I would be interested to know people’s thoughts on obituaries. Are they wholesome things, celebrating the work of those who should inspire, even if (to put it crudely) their argument differs from our own, or are they symptomatic of a broken societal relationship with death? Should men be remembered for their works? Can we engage in relativism whereby we respect those we violently disagree with, simply because they expressed passion, ('objective?') ability and creative intent?
 
This thread reminds me of one of my favourite poems, written by 'Scourge of God' (from these forums) - although perhaps, in this context, attributing the author seems rather antithetical to the work's content, I hope he will not mind me reproducing it here:

"American Socrates"

It lay there
in the lengthening shadow of an ancient oak
no name
no words
just hand hewn limestone
1819-1872
a monument to a man who knew himself
What else even matters?

Oriinally published in Exponentiation zine
 
Here is the complete obituary from The Times (for anyone interested).
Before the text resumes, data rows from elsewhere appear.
Lemma quiet_winv w w' : quiet w w' -> winv w -> winv w'.
Proof.
  intros [S N T (es & E & F)] [W1 W2 W3 W4]. split.
  - intros s st' H. specialize (S s). rewrite H in S. cbn in S. symmetry in S.
    apply fmap_Some in S as (st & Hst & Hc). rewrite E.
    apply (stream_inv_silent s st); [by apply plain_hist | done | by apply W1].
  - intros s H. specialize (S s). rewrite H in S. symmetry in S. apply fmap_None in S.
    rewrite E. apply no_history_app; [by apply plain_hist | by apply W2].
  - intros s Hs. rewrite N in Hs. specialize (S s). rewrite (W3 s Hs) in S.
    by apply fmap_None in S.
  - intros t tr' (tr & H & ->)%T. by eapply W4.
Qed.

Lemma quiet_slack s w w' : quiet w w' -> slack s w' = slack s w.
Proof.
  intros [_ _ _ (es & E & F)]. unfold slack. rewrite E.
  by destruct (hist_silent s (w_trace w) es (plain_hist s es F)) as (_ & -> & -> & _).
Qed.

Lemma quiet_grows w w' : quiet w w' -> grows w w'.
Proof.
  intros [S _ _ _] s. specialize (S s). rewrite <-!(fmap_is_Some core). by rewrite S.
Qed.

(** ** Quiet updates *)

Lemma quiet_log e w : plain e = true -> quiet w (log e w).
Proof.
  intros He. split; try done; [by eauto|]. exists [e]. split; [done | by repeat constructor].
Qed.

Lemma quiet_stream s f w : (forall st, core (f st) = core st) -> quiet w (upd_stream s f w).
Proof.
  intros Hf. split; try done.
  - intros s'. cbn. destruct (decide (s' = s)) as [->|].
    + rewrite lookup_alter_eq. destruct (w_streams w !! s); [|done]. cbn. by rewrite Hf.
    + by rewrite lookup_alter_ne.
  - by eauto.
  - exists []. by rewrite app_nil_r.
Qed.

Lemma quiet_tracker t f w :
  (forall tr, maxInFlightBytes (f tr) = maxInFlightBytes tr) -> quiet w (upd_tracker t f w).
Proof.
  intros Hf. split; try done.
  - intros t' tr'. cbn. destruct (decide (t' = t)) as [->|].
    + rewrite lookup_alter_eq. destruct (w_trackers w !! t) as [tr|]; [|done].
      cbn. intros [= <-]. eauto.
    + rewrite lookup_alter_ne by done. eauto.
  - exists []. by rewrite app_nil_r.
Qed.

Lemma quiet_sessions ss w : quiet w (set_w_sessions ss w).
Proof. split; try done; [by eauto | exists []; by rewrite app_nil_r]. Qed.

Lemma quiet_delete t w : quiet w (deleteDataPlaneSessionTrackerIfCurrent t w).2.
Proof.
  unfold deleteDataPlaneSessionTrackerIfCurrent.
  repeat case_match; cbn; auto using quiet_refl, quiet_sessions.
Qed.

Lemma quiet_db d w : quiet w (set_w_db d w).
Proof. split; try done; [by eauto | exists []; by rewrite app_nil_r]. Qed.

#[export] Hint Resolve quiet_refl quiet_log quiet_stream quiet_tracker quiet_sessions
  quiet_delete quiet_db : bud.

(** Programs all of whose updates are quiet. *)
Fixpoint quiet_prog {A} (p : prog A) : Prop :=
  match p with
  | Ret _ | Throw _ => True
  | Do f k => forall w, quiet w (f w) /\ quiet_prog (k w)
  | Pause k => quiet_prog k
  | Wait k => forall r, quiet_prog (k r)
  | DbCall _ k => forall r, quiet_prog (k r)
  end.

Lemma quiet_bind {A B} (p : prog A) (k : A -> prog B) :
  quiet_prog p -> (forall a, quiet_prog (k a)) -> quiet_prog (p ≫= k).
Proof.
  unfold mbind, prog_mbind. intros Hp Hk. induction p as [a|m|f c IH|c IH|c IH|st c IH]; cbn in *.
  - apply Hk.
  - done.
  - intros w. split; [apply Hp | apply IH, Hp].
  - by apply IH.
  - intros r. by apply IH.
  - intros r. by apply IH.
Qed.

Lemma quiet_try {A} (p : prog A) h :
  quiet_prog p -> (forall m, quiet_prog (h m)) -> quiet_prog (try_catch p h).
Proof.
  intros Hp Hh. induction p as [a|m|f c IH|c IH|c IH|st c IH]; cbn in *.
  - done.
  - apply Hh.
  - intros w. split; [apply Hp | apply IH, Hp].
  - by apply IH.
  - intros r. by apply IH.
  - intros r. by apply IH.
Qed.

Lemma quiet_awaiting {A} (p : prog A) : quiet_prog p -> quiet_prog (awaiting p).
Proof. intros Hp. by apply quiet_bind; [apply quiet_try|]. Qed.

Lemma quiet_finally {A} (p : prog A) f :
  quiet_prog p -> (forall w, quiet w (f w)) -> quiet_prog (try_finally p f).
Proof. intros Hp Hf. by apply quiet_bind; [apply quiet_try|]. Qed.

Lemma quiet_atomically f : (forall w, quiet w (f w)) -> quiet_prog (atomically f).
Proof. intros Hf w. by split. Qed.

Lemma quiet_read {A} (f : world -> A) : quiet_prog (read f).
Proof. intros w. split; [apply quiet_refl | done]. Qed.

Lemma quiet_await : quiet_prog await.
Proof. by intros []. Qed.

Lemma quiet_call b e : plain e = true -> quiet_prog (await_call b e).
Proof.
  intros He. destruct b; [|done]. apply quiet_bind; [|intros _; apply quiet_await].
  apply quiet_atomically. intros. by apply quiet_log.
Qed.

Lemma quiet_db_catch st : quiet_prog (db_catch st).
Proof. by intros r. Qed.

Lemma quiet_db_await st : quiet_prog (db_await st).
Proof. by intros []. Qed.

#[export] Hint Resolve quiet_awaiting quiet_atomically quiet_read quiet_await quiet_call
  quiet_db_catch quiet_db_await : bud.

Lemma quiet_sendFrame t f : quiet_prog (sendDataPlaneFrame t f).
Proof.
  apply quiet_bind; [apply quiet_read|]. intros trk. case_match; [|done].
  apply quiet_bind; [|intros _; apply quiet_await]. apply quiet_atomically.
  intros. by apply quiet_log.
Qed.

Lemma quiet_sendStreamReset t i r e : quiet_prog (sendStreamReset t i r e).
Proof. apply quiet_awaiting, quiet_sendFrame. Qed.

#[export] Hint Resolve quiet_sendFrame quiet_sendStreamReset : bud.

Lemma quiet_consumer_failed now dbnow ulid t tr st i m :
  quiet_prog (consumer_failed now dbnow ulid t tr st i m).
Proof. repeat (apply quiet_bind; [auto with bud | intros _]). auto with bud. Qed.

Lemma quiet_handleStreamReset now dbnow ulid t raw :
  quiet_prog (handleStreamReset now dbnow ulid t raw).
Proof.
  unfold handleStreamReset. destruct (parseStreamReset raw) as [f|]; [|done].
  apply quiet_bind; [apply quiet_read|]. intros trk.
  apply quiet_bind; [apply quiet_read|]. intros found. destruct trk as [tr|]; [|done].
  apply quiet_bind.
  - destruct found as [[s st]|]; [|done]. apply quiet_bind; [|auto with bud].
    apply quiet_atomically. intros. by apply quiet_stream.
  - intros _. apply quiet_bind; auto with bud.
Qed.

Lemma quiet_close_mismatch now dbnow ulid t s tr st f :
  quiet_prog (close_mismatch now dbnow ulid t s tr st f).
Proof.
  apply quiet_bind; [apply quiet_atomically; intros; by apply quiet_stream|]. intros _.
  apply quiet_bind; [by apply quiet_call|]. intros _.
  apply quiet_bind; [apply quiet_awaiting, quiet_try; auto with bud; done|]. intros _.
  apply quiet_bind; auto with bud.
Qed.

Lemma quiet_handleStreamClose now dbnow ulid t raw :
  quiet_prog (handleStreamClose now dbnow ulid t raw).
Proof.
  unfold handleStreamClose. destruct (parseStreamClose raw) as [f|]; [|done].
  apply quiet_bind; [apply quiet_read|]. intros trk.
  apply quiet_bind; [apply quiet_read|]. intros found. destruct trk as [tr|]; [|done].
  destruct found as [[s st]|].
  - case_match; [apply quiet_close_mismatch|].
    apply quiet_bind; [apply quiet_atomically; intros; by apply quiet_stream|]. intros _.
    apply quiet_bind; [by apply quiet_call|]. intros _.
    repeat (apply quiet_bind; [auto with bud | intros _]). auto with bud.
  - repeat (apply quiet_bind; [auto with bud | intros _]). auto with bud.
Qed.

Lemma quiet_reset_streams now dbnow ulid tr e ss :
  quiet_prog (reset_streams now dbnow ulid tr e ss).
Proof.
  induction ss as [|s ss IH]; [done|]. apply quiet_bind; [|done].
  apply quiet_bind; [apply quiet_read|]. intros [st|]; [|done]. case_match; [done|].
  apply quiet_bind; [apply quiet_atomically; intros; by apply quiet_stream|]. intros _.
  apply quiet_bind; [by apply quiet_try; [apply quiet_call|]|]. intros _.
  apply quiet_bind; auto with bud.
Qed.

Lemma quiet_finalize now dbnow ulid t reason drain del :
  quiet_prog (finalizeDataPlaneSessionTracker now dbnow ulid t reason drain del).
Proof.
  apply quiet_bind; [apply quiet_read|]. intros [tr|]; [|done]. case_match; [done|].
  apply quiet_bind; [apply quiet_atomically; intros; by apply quiet_tracker|]. intros _.
  apply quiet_finally; [|intros; by apply quiet_tracker].
  apply quiet_bind.
  { apply quiet_atomically. intros w.
    apply (quiet_trans _ (if drain then upd_tracker t (set_drainState (Some Draining)) w else w)).
    - destruct drain; [by apply quiet_tracker | apply quiet_refl].
    - destruct del; auto with bud. }
  intros _. apply quiet_bind.
  { apply quiet_awaiting, quiet_bind; [apply quiet_read|]. intros [tr'|]; [|done].
    apply quiet_bind; [apply quiet_reset_streams|]. intros _. apply quiet_atomically.
    intros. by apply quiet_tracker. }
  intros _. apply quiet_bind; [by apply quiet_call|]. intros _.
  apply quiet_bind; [repeat case_match; auto with bud; done|]. intros _.
  apply quiet_atomically. intros. by apply quiet_tracker.
Qed.

Lemma quiet_sendToBud c b d ty f : quiet_prog (sendDataPlaneFrameToBud c b d ty f;; Ret tt).
Proof.
  apply quiet_bind; [|done]. apply quiet_bind; [apply quiet_read|]. intros [[t tr]|]; [|done].
  apply quiet_bind; [auto with bud | done].
Qed.

(** ** A logic of debts *)

Section Debt.
Context (s : nat).

(** [wpa p w D Q]: the rest [p] of a segment, in world [w], keeps the invariant
    at each [await] and covers its debt: the slack minus the debt never falls
    below [D], its value when the segment started. *)
Fixpoint wpa {A} (p : prog A) (w : world) (D : Z) (Q : A + string -> world -> Z -> Prop) : Prop :=
  match p with
  | Ret a => Q (inl a) w D
  | Throw m => Q (inr m) w D
  | Do f k => grows w (f w) /\ wpa (k w) (f w) D Q
  | Pause k => winv w /\ exists o, (0 <= o)%Z /\ (D <= slack s w - o)%Z /\
      forall w', winv w' -> grows w w' -> wpa k w' (slack s w' - o) Q
  | Wait k => winv w /\ exists o, (0 <= o)%Z /\ (D <= slack s w - o)%Z /\
      forall w' r, winv w' -> grows w w' -> wpa (k r) w' (slack s w' - o) Q
  | DbCall _ k => winv w /\ exists o, (0 <= o)%Z /\ (D <= slack s w - o)%Z /\
      forall w' r, winv w' -> grows w w' -> wpa (k r) w' (slack s w' - o) Q
  end.

(** A task may end with its debt unpaid, never with more than it owed. *)
Definition settled {A} (_ : A + string) (w : world) (D : Z) : Prop :=
  winv w /\ (D <= slack s w)%Z.

Lemma wpa_mono {A} (p : prog A) w D (Q Q' : A + string -> world -> Z -> Prop) :
  (forall r w' D', Q r w' D' -> Q' r w' D') -> wpa p w D Q -> wpa p w D Q'.
Proof.
  intros HQ. revert w D. induction p as [a|m|f c IH|c IH|c IH|st c IH]; cbn; intros w D.
  - apply HQ.
  - apply HQ.
  - intros [? ?]. eauto.
  - intros (? & o & ? & ? & H). split; [done|]. exists o. eauto.
  - intros (? & o & ? & ? & H). split; [done|]. exists o. eauto.
  - intros (? & o & ? & ? & H). split; [done|]. exists o. eauto.
Qed.

Lemma wpa_bind {A B} (p : prog A) (k : A -> prog B) w D Q :
  wpa p w D (fun r w' D' => match r with
                            | inl a => wpa (k a) w' D' Q
                            | inr m => Q (inr m) w' D'
                            end) ->
  wpa (p ≫= k) w D Q.
Proof.
  unfold mbind, prog_mbind. revert w D.
  induction p as [a|m|f c IH|c IH|c IH|st c IH]; cbn; intros w D; try done.
  - intros [? ?]. eauto.
  - intros (? & o & ? & ? & H). split; [done|]. exists o. eauto.
  - intros (? & o & ? & ? & H). split; [done|]. exists o. eauto.
  - intros (? & o & ? & ? & H). split; [done|]. exists o. eauto.
Qed.

Lemma wpa_try {A} (p : prog A) h w D Q :
  wpa p w D (fun r w' D' => match r with
                            | inl a => Q (inl a) w' D'
                            | inr m => wpa (h m) w' D' Q
                            end) ->
  wpa (try_catch p h) w D Q.
Proof.
  revert w D. induction p as [a|m|f c IH|c IH|c IH|st c IH]; cbn; intros w D; try done.
  - intros [? ?]. eauto.
  - intros (? & o & ? & ? & H). split; [done|]. exists o. eauto.
  - intros (? & o & ? & ? & H). split; [done|]. exists o. eauto.
  - intros (? & o & ? & ? & H). split; [done|]. exists o. eauto.
Qed.

(** A quiet program carries any debt along. *)
Lemma wpa_quiet {A} (p : prog A) w D o Q :
  quiet_prog p -> winv w -> (0 <= o)%Z -> (D <= slack s w - o)%Z ->
  (forall r w' D', winv w' -> grows w w' -> (D' <= slack s w' - o)%Z -> Q r w' D') ->
  wpa p w D Q.
Proof.
  intros Hp Hw Ho. revert w D Hw.
  induction p as [a|m|f c IH|c IH|c IH|st c IH]; cbn in *; intros w D Hw HD HQ.
  - apply HQ; [done | apply grows_refl | done].
  - apply HQ; [done | apply grows_refl | done].
  - destruct (Hp w) as [Hq Hk]. split; [by apply quiet_grows|]. apply IH; [done| | |].
    + by eapply quiet_winv.
    + by rewrite (quiet_slack s w (f w)).
    + intros r w' D' ? ?. apply HQ; [done|]. eapply grows_trans; [|done]. by apply quiet_grows.
  - split; [done|]. exists o. split_and!; [done..|]. intros w' Hw' Hg. apply IH; [done..|].
    intros r w'' D' ? ?. apply HQ; [done|]. by eapply grows_trans.
  - split; [done|]. exists o. split_and!; [done..|]. intros w' r Hw' Hg. apply IH; [done..|].
    intros r' w'' D' ? ?. apply HQ; [done|]. by eapply grows_trans.
  - split; [done|]. exists o. split_and!; [done..|]. intros w' r Hw' Hg. apply IH; [done..|].
    intros r' w'' D' ? ?. apply HQ; [done|]. by eapply grows_trans.
Qed.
Click the thumbnails to view.

"Jean Baudrillard - Postmodernist provocateur and cultural theorist who blamed consumerism for destroying reality"

Part 1



Part 2

 
A true shame. I think he was the only philosopher Ive read who properly understood the modern, or postmodern world.
 
This thread reminds me of one of my favourite poems, written by 'Scourge of God' (from these forums) - although perhaps, in this context, attributing the author seems rather antithetical to the work's content, I hope he will not mind me reproducing it here:

"American Socrates"

It lay there
in the lengthening shadow of an ancient oak
no name
no words
just hand hewn limestone
1819-1872
a monument to a man who knew himself
What else even matters?

Oriinally published in Exponentiation zine

Who does this poem reference?

Its ok. Good, but not great. Amazing and wonderful it was posted here though. Scourge of God is a special and very intelligent fellow.
 
Interesting how obituaries 'give order' to life. Interesting how Baudrillard's works could only ever be discussed in mainstream media upon his death, or when sensationalised. In obituaries, art, music, thought and science seem to be attributed to the individual, "that Nature might stand up and say to all the world 'This was a man!" Newspapers publish reverential obituaries for widly divergent achievements. Perhaps there is respect for a central drive to engage with life, irrespective from the qualitative results?

When German philosopher Walter Benjamin wrote on death, he noted that when we read about someone's passing in fiction or in reality we attempt to see his or her life holistically, as 'closed' and ‘finished.’ To the reader, death presents a point of fixed order, an end to anxiety. We all secretly wish for this order but will never live to know it. For Benjamin, one warms the spectre of his own life by seeing the order that death invests in the lives of others.

I would be interested to know people’s thoughts on obituaries. Are they wholesome things, celebrating the work of those who should inspire, even if (to put it crudely) their argument differs from our own, or are they symptomatic of a broken societal relationship with death? Should men be remembered for their works? Can we engage in relativism whereby we respect those we violently disagree with, simply because they expressed passion, ('objective?') ability and creative intent?

Ive been thinking about this since you posted it, and you know, I still dont have a good answer. A few lines of Petrarch come back to me, but I will have to find the sonnet.